Find every line containing the string "GOOS" in the data below, and report how many there are, with no other words.

Dataset entries
::::::::::

(** ** The outside world *)

(** What [requests.get] / [requests.post] hand back: the HTTP status and what
    [response.json()] gives on the body (the decoded value, or the decoder's
    exception). *)
Record Response : Type := { status_code : Z; json : result pyval }.

(** The board service as seen through [requests]: each call returns a
    response or raises (connection refused, timeout, ...). *)
Record Requests : Type := {
  requests_get : str → list (str * pyval) → result Response;
  requests_post : str → list (str * pyval) → result Response }.

(** The messaging transport as seen by [main]. *)
Record Telegram : Type := {
  build : str → result unit;
  run_polling : bool → result unit }.

(** The parts of an incoming update the handlers read. The update carries a
    message and a sender, as it does for a command sent by a user. *)
Record RepliedMessage : Type := { text : option str; caption : option str }.
Record Message : Type := { reply_to_message : option RepliedMessage }.
Record User : Type := { username : option str }.
Record Update : Type := { effective_user : User; message : Message }.
Record CallbackContext : Type := { args : option (list str) }.

(** [bool(v)] for an optional string, and [a or b]. *)
Definition opt_truthy (v : option str) : bool :=
  match v with
  | Some (_ :: _) => true
  | _ => false
  end.
Definition opt_or (a b : option str) : option str :=
  if opt_truthy a then a else b.

(** ** The bot *)

Record TelegramTrelloBotManager : Type := {
  telegram_token : str;
  trello_api_key : str;
  trello_token : str;
  trello_board_id : str;
  trello_base_url : str;
  default_list_name : str }.

(** [TelegramTrelloBotManager.__init__] *)
Definition init (telegram_token trello_api_key trello_token trello_board_id : str)
  : Py TelegramTrelloBotManager :=
  let self := {| telegram_token := telegram_token;
                 trello_api_key := trello_api_key;
                 trello_token := trello_token;
                 trello_board_id := trello_board_id;
                 trello_base_url := lit "https://api.trello.com/1";
                 default_list_name := lit "Todo" |} in
  emit (Log INFO (lit "TelegramTrelloBotManager initialized"));;
  mret self.

(** Line 158: the card name derived from the replied-to text. *)
Definition card_name (original_message : str) : str :=
  if 150 <? length original_message
  then take 150 original_message ++ lit "..."
  else original_message.

Section Handlers.

(** [str.lower] is the interpreter's; the handlers are read for any such
    function. [requests] is the network, [self] the manager. *)
Context (lower : str → str) (requests : Requests)
        (self : TelegramTrelloBotManager).
(** * supp-ts: the request dispatcher of the Supp TypeScript SDK

    A shallow embedding of [src/client.ts] (class [HttpClient]),
    [src/errors.ts] (the [SuppError] hierarchy) and the constructor of
    [src/index.ts] (class [Supp]), with the properties of the dispatcher
    stated and proved over it.

    Conventions of the embedding.
    - A JavaScript [number] that the code uses as an integer (an HTTP
      status, [maxRetries], [timeout], the attempt counter, a delay in
      milliseconds) is a [Z]; a number that it only prints (a value of a
      query, a number of a body) is a [number], given by its text.
    - A JavaScript string is a [string] (its UTF-8 bytes).
    - [undefined] is [None]; [x ?? y] is [nullish].
    - An exception is a value of [thrown]; an [async] function that may
      reject returns an [outcome].
    - The platform ([fetch], [setTimeout], [URL]) is not repository
      code: the transport is a script that answers the k-th call, the
      timer of an attempt is the delay its signal is armed with, and the
      URL parser is a section variable. *)

From Stdlib Require Import ZArith String Ascii List Bool Lia DecimalString DecimalPos DecimalZ.
From stdpp Require Import base option list functions gmap strings.

Local Open Scope string_scope.
Local Open Scope list_scope.
Local Open Scope Z_scope.

(** * The program *)

(** ** JavaScript values *)

(** The decimal rendering of an integer, as a template literal or
    [String(n)] gives it for the integers that the code handles as such
    (an HTTP status). *)
Definition Z_to_string (n : Z) : string := NilZero.string_of_int (Z.to_int n).

(** A JavaScript number that the code does not compute with: a value of
    a query, a number of a decoded body.  The only thing the dispatcher
    does with one is [String(value)] (in [buildUrl], and in the [Error]
    constructor for the message), and that text is the platform's
    ([Number::toString]: [10], [0.5], [1e+21], [NaN], [Infinity]); the
    number is given by that text, which tells numbers apart. *)
Record number : Type := mkNumber {
  Number_toString : string
}.

(** The integer [n] as a number, for [-2^53 <= n <= 2^53], where the text
    of the platform is the decimal digits. *)
Definition integer (n : Z) : number :=
  {| Number_toString := Z_to_string n |}.

(** Decoded JSON.  The dispatcher never inspects a number of a body, it
    only passes bodies through.  An object is the list of its own
    properties, keys distinct, in insertion order. *)
#[warnings="-register-all"]
Inductive json : Type :=
| JNull
| JBool (b : bool)
| JNum (x : number)
| JStr (s : string)
| JArr (items : list json)
| JObj (fields : list (string * json)).

(** Lookup of an own property in the property list of an object. *)
Fixpoint own_property (k : string) (fields : list (string * json)) : option json :=
  match fields with
  | [] => None
  | (k', v) :: rest => if String.eqb k k' then Some v else own_property k rest
  end.

(** [x ?? y]: [y] when [x] is [undefined] or [null]. *)
Definition nullish (x : option json) (y : json) : json :=
  match x with
  | None | Some JNull => y
  | Some v => v
  end.

(** The property read [v.k] for a key [k] that no prototype defines
    ([data] and [error] are such keys): it throws a [TypeError] on [null]
    ([None]), finds an own property of an object, and is [undefined] on
    every other value. *)
Definition get_field (v : json) (k : string) : option (option json) :=
  match v with
  | JNull => None
  | JObj fields => Some (own_property k fields)
  | _ => Some None
  end.

Fixpoint join (sep : string) (parts : list string) : string :=
  match parts with
  | [] => ""
  | [p] => p
  | p :: rest => p +:+ sep +:+ join sep rest
  end.

(** ECMAScript [ToString] on a decoded JSON value; [None] when it throws
    a [TypeError].  The [Error] constructor applies it to its [message]
    argument.  A JSON object has no callable property, so an own
    [toString] key leaves no way to a primitive; otherwise
    [Object.prototype.toString] answers.  An array joins its items with
    commas, [null] items as empty strings. *)
Fixpoint ToString (v : json) : option string :=
  match v with
  | JNull => Some "null"
  | JBool true => Some "true"
  | JBool false => Some "false"
  | JNum x => Some (Number_toString x)
  | JStr s => Some s
  | JArr items =>
      let fix each (l : list json) : option (list string) :=
        match l with
        | [] => Some []
        | x :: rest =>
            match (match x with JNull => Some "" | _ => ToString x end), each rest with
            | Some s, Some ss => Some (s :: ss)
            | _, _ => None
            end
        end in
      match each items with
      | Some parts => Some (join "," parts)
      | None => None
      end
  | JObj fields =>
      match own_property "toString" fields with
      | Some _ => None
      | None => Some "[object Object]"
      end
  end.
(** * Jobs API: the account store, the job store and token issuance

    A shallow embedding of [models/User.js] and [models/Job.js].  Both
    classes are thin layers over a knex query builder bound to a SQLite
    database, over bcryptjs and over jsonwebtoken.  The database is modelled
    as explicit state (tables with their declared schema, their rows and
    their autoincrement counter), every asynchronous method as a function in
    a state-and-exception monad over that state. *)

From stdpp Require Import base option list strings gmap pretty.
From Stdlib Require Import ZArith Lia Ascii String.

Notation "x |> f" := (f x) (at level 45, left associativity, only parsing).

(** ** JavaScript values and objects

    The scalars a request body can put in a field; an object is a finite
    map from keys to values.  A string is the sequence of bytes of its
    UTF-8 encoding, which is what the driver hands to the engine and what
    bcryptjs hashes.  [JNum n] is the number of integer value [n]. *)

Inductive jsval :=
| JUndefined
| JNull
| JBool (b : bool)
| JNum (n : Z)
| JStr (s : string).

#[global] Instance jsval_eq_dec : EqDecision jsval.
Proof. solve_decision. Defined.

(** [ToBoolean]: what [&&] and [if] test. *)
Definition truthy (v : jsval) : bool :=
  match v with
  | JUndefined | JNull => false
  | JBool b => b
  | JNum n => negb (n =? 0)%Z
  | JStr s => negb (String.eqb s EmptyString)
  end.
(** [if HasSuffix(s, suffix) { return s[:len(s)-len(suffix)] }; return s] *)
Definition TrimSuffix (s suffix : string) : string :=
  if HasSuffix s suffix then substring 0 (slen s - slen suffix) s else s.

End strings.

(** The functions of [strings] that depend on Unicode tables. *)
Class StringsLib : Type := {
  strings_ToLower : string -> string;
  strings_TrimSpace : string -> string;
  strings_Fields : string -> list string;
}.

(** [bufio.Scanner] with the default split function: the successive values
    of [scanner.Text()] until [scanner.Scan()] returns false, which it does
    at the end of the input, at a read error, and at a line longer than
    the scanner's buffer.  [downloadCheckSum] does not call
    [scanner.Err()]. *)
Class BufioLib : Type := {
  bufio_ScanLines : string -> list string;
}.

(** [hex.EncodeToString(sha256.Sum(data))] *)
Class CryptoLib : Type := {
  sha256_hex : string -> string;
}.

(** [runtime.GOOS] and [runtime.GOARCH] *)
Class RuntimeLib : Type := {
  GOOS : string;
  GOARCH : string;
}.

(** ** Package [path/filepath] (Unix: the separator is the slash) *)

Module filepath.

Definition IsPathSeparator (c : ascii) : bool := Ascii.eqb c "/".

(** The loop of [Ext], [for i := len(path)-1; i >= 0 &&
    !os.IsPathSeparator(path[i]); i--], walks the bytes last to first;
    [tail] is [path[i+1:]]. *)
Fixpoint Ext_scan (rpath : list ascii) (tail : string) : string :=
  match rpath with
  | [] => ""
  | c :: r =>
      if IsPathSeparator c then ""
      else if Ascii.eqb c "." then String c tail
      else Ext_scan r (String c tail)
  end.

Definition Ext (path : string) : string := Ext_scan (rev (chars path)) "".

(** [Base]: strip trailing slashes, then keep what follows the last slash. *)
Fixpoint strip_trailing (rpath : list ascii) : list ascii :=
  match rpath with
  | [] => []
  | c :: r => if IsPathSeparator c then strip_trailing r else rpath
  end.

Fixpoint last_element (rpath : list ascii) (tail : string) : string :=
  match rpath with
  | [] => tail
  | c :: r => if IsPathSeparator c then tail else last_element r (String c tail)
  end.

Definition Base (path : string) : string :=
  if String.eqb path "" then "."
  else
    let path := last_element (strip_trailing (rev (chars path))) "" in
    if String.eqb path "" then "/" else path.
(** X5: [read_latest] never changes the session or the configuration, and
    it changes the store in one case only: when the worksheet is missing
    it leaves the newly created one behind. *)
Theorem read_latest_effects (w : world) :
  session (snd (read_latest format_number pad_values w)) = session w /\
  config (snd (read_latest format_number pad_values w)) = config w /\
  (snd (read_latest format_number pad_values w) = w \/
   reachable (store w) = true /\ current_grid w = None /\
   snd (read_latest format_number pad_values w) = stored w new_sheet).
Proof.
  destruct (reachable (store w)) eqn:R.
  - destruct (current_grid w) as [g|] eqn:F.
    + rewrite (read_latest_serves format_number pad_values w g (conj R F)). simpl.
      repeat split. left. reflexivity.
    + assert (E : snd (read_latest format_number pad_values w) = stored w new_sheet).
      { unfold read_latest. rewrite (bind_step _ _ _ _ _ (open_ws_world w R)). rewrite F.
        change (sheet_title w) with (sheet_title (stored w new_sheet)).
        rewrite (bind_step _ _ _ _ _
                   (get_values_serves format_number pad_values (stored w new_sheet)
                      new_sheet A1_D2 (serves_stored w new_sheet R))).
        reflexivity. }
      rewrite E. repeat split. right. repeat split.
  - rewrite (read_latest_unreachable format_number pad_values w R). simpl.
    repeat split. left. reflexivity.
Qed.

(** X4: what [read_latest] makes of the values it got.  It raises only
    [ValueError], and exactly when there is a second row of at least four
    columns under a first row of another length; a frame it returns has the
    first row as its labels and the second as its only row, so it is never
    empty. *)
Theorem latest_of_outcomes (data : list (list string)) :
  (latest_of data = Raises ValueError <->
   (2 <= List.length data /\ 4 <= List.length (nth 1 data []) /\
    List.length (nth 0 data []) <> List.length (nth 1 data []))%nat) /\
  (forall e : exn, latest_of data = Raises e -> e = ValueError) /\
  (forall df : DataFrame,
     latest_of data = Returns (Some df) ->
     columns df = nth 0 data [] /\ rows df = [nth 1 data []] /\
     (4 <= List.length (columns df))%nat /\ empty df = false).
Proof.
  unfold latest_of, mk_frame. cbn [forallb]. rewrite andb_true_r.
  destruct (Nat.ltb_spec (List.length data) 2) as [A|A];
    destruct (Nat.ltb_spec (List.length (nth 1 data [])) 4) as [B|B]; cbn [orb];
    try (split; [split; [discriminate | intros [? [? ?]]; lia]
                |split; [intros e E; discriminate E | intros df E; discriminate E]]).
  destruct (Nat.eqb_spec (List.length (nth 1 data [])) (List.length (nth 0 data [])))
    as [E|N].
  - split; [split; [discriminate | intros [_ [_ C]]; lia]|].
    split; [intros e X; discriminate X|].
    intros df X. inversion X; subst df. simpl. repeat split; [lia|].
    unfold empty. simpl. destruct (nth 0 data []) as [|c cs]; [simpl in E; lia | reflexivity].
  - split; [split; [intros _; repeat split; [lia | lia | intros C; apply N; lia] | reflexivity]|].
    split; [intros e X; inversion X; reflexivity | intros df X; discriminate X].
Qed.

End ReadFacts.

Lemma write_single_row_last_wins_witness :
  reachable (store Plain.fresh) = true /\
  snd (write_single_row Plain.sample
         (snd (write_single_row
                 {| timestamp_utc := "earlier"; current_assets := 60000;
                    current_liabilities := 30000; inventory := 20000 |} Plain.fresh)))
  = snd (write_single_row Plain.sample Plain.fresh).
Proof.
  split; [reflexivity|].
  exact (write_single_row_last_wins _ Plain.sample Plain.fresh eq_refl).
Defined.

Lemma write_single_row_scope_witness :
  reachable (store Plain.header_only) = true /\
  cell_at (overwritten (opened_grid Plain.header_only) Plain.sample) 0 4
  = cell_at (opened_grid Plain.header_only) 0 4.
Proof.
  split; [reflexivity|].
  exact (proj1 (proj2 (write_single_row_scope Plain.sample Plain.header_only eq_refl))
               0%nat 4%nat (or_intror (le_n 4))).
Defined.
(** * The session-storage shopping cart ([ShoppingCart]) as a state machine

    A shallow embedding of the [ShoppingCart] class: the item mapping, the
    observer set, the sessionStorage entry and the JavaScript semantics the
    class relies on (own-property order, inherited properties, truthiness,
    JSON text), followed by the properties of its public methods.

    Conventions of the embedding.
    - A finite JavaScript number is an integer ([Fin z]), and sums and
      products of integers are exact; [NaN] and the two infinities are
      separate values. A double holds every integer up to 2^53 in magnitude
      and the code computes without rounding as long as operands and results
      stay in that range ([exact]): the properties whose conclusion depends
      on the value of a sum, a difference or a product, or on the text of a
      number, assume it. Numbers with a fraction, negative zero, and what the
      code does beyond that range (rounding, exponents in texts) are not
      represented.
    - A string is a sequence of code units below 256.
    - Objects live in a heap: [this.items] and every object built by a
      spread are entries of [objects]; every [{quantity, price}] record is an
      entry of [records]. A reference is an index into its heap.
    - Observers are external functions. One is known by an identity, by
      whether it throws on a given snapshot, and by the calls of [subscribe]
      and [unsubscribe] it makes while it is notified. It calls no other
      method of the cart and does not write to the heap. *)

From Stdlib Require Import ZArith NArith Lia Bool Ascii String List.
From Stdlib Require Import Decimal DecimalString DecimalN DecimalFacts.
From stdpp Require Import base tactics option list.
Import ListNotations.

Local Open Scope string_scope.
Local Open Scope Z_scope.

#[local] Instance string_eq_dec : EqDecision string := String.string_dec.

(** ** JavaScript values *)

Module JS.

(** The number type (see the conventions above). *)
Inductive number : Type :=
| Fin (z : Z)
| NaN
| PosInf
| NegInf.

(** The values a price can hold: a number or [null]. *)
Inductive value : Type :=
| VNull
| VNum (n : number).

(** [ToNumber]: [null] converts to [+0]. *)
Definition ToNumber (v : value) : number :=
  match v with
  | VNull => Fin 0
  | VNum n => n
  end.

(** [ToBoolean]: [null], [0] and [NaN] are falsy. *)
Definition ToBoolean (v : value) : bool :=
  match v with
  | VNull => false
  | VNum (Fin z) => negb (Z.eqb z 0)
  | VNum NaN => false
  | VNum _ => true
  end.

::::::::::

[Task response] 2